╭─ Supplied material
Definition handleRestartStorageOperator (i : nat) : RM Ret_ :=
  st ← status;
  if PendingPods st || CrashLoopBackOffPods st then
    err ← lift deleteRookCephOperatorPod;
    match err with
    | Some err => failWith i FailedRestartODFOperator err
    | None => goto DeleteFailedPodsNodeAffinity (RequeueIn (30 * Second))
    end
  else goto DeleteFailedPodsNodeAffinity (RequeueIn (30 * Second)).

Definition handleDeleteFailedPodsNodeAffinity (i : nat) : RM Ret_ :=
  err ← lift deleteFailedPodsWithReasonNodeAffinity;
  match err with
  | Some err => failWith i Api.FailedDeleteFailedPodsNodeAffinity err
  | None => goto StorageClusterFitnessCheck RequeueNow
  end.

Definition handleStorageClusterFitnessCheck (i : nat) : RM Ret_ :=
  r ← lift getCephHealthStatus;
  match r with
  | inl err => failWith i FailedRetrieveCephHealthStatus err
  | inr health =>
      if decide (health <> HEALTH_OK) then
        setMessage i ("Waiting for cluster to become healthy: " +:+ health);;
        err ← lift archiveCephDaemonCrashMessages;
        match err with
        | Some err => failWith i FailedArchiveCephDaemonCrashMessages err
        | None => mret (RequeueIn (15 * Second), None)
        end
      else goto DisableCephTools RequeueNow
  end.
╰─
- **The task**
In the records, how many lines include the string "Some"? The answer is that number alone.

- **Exercise response**
3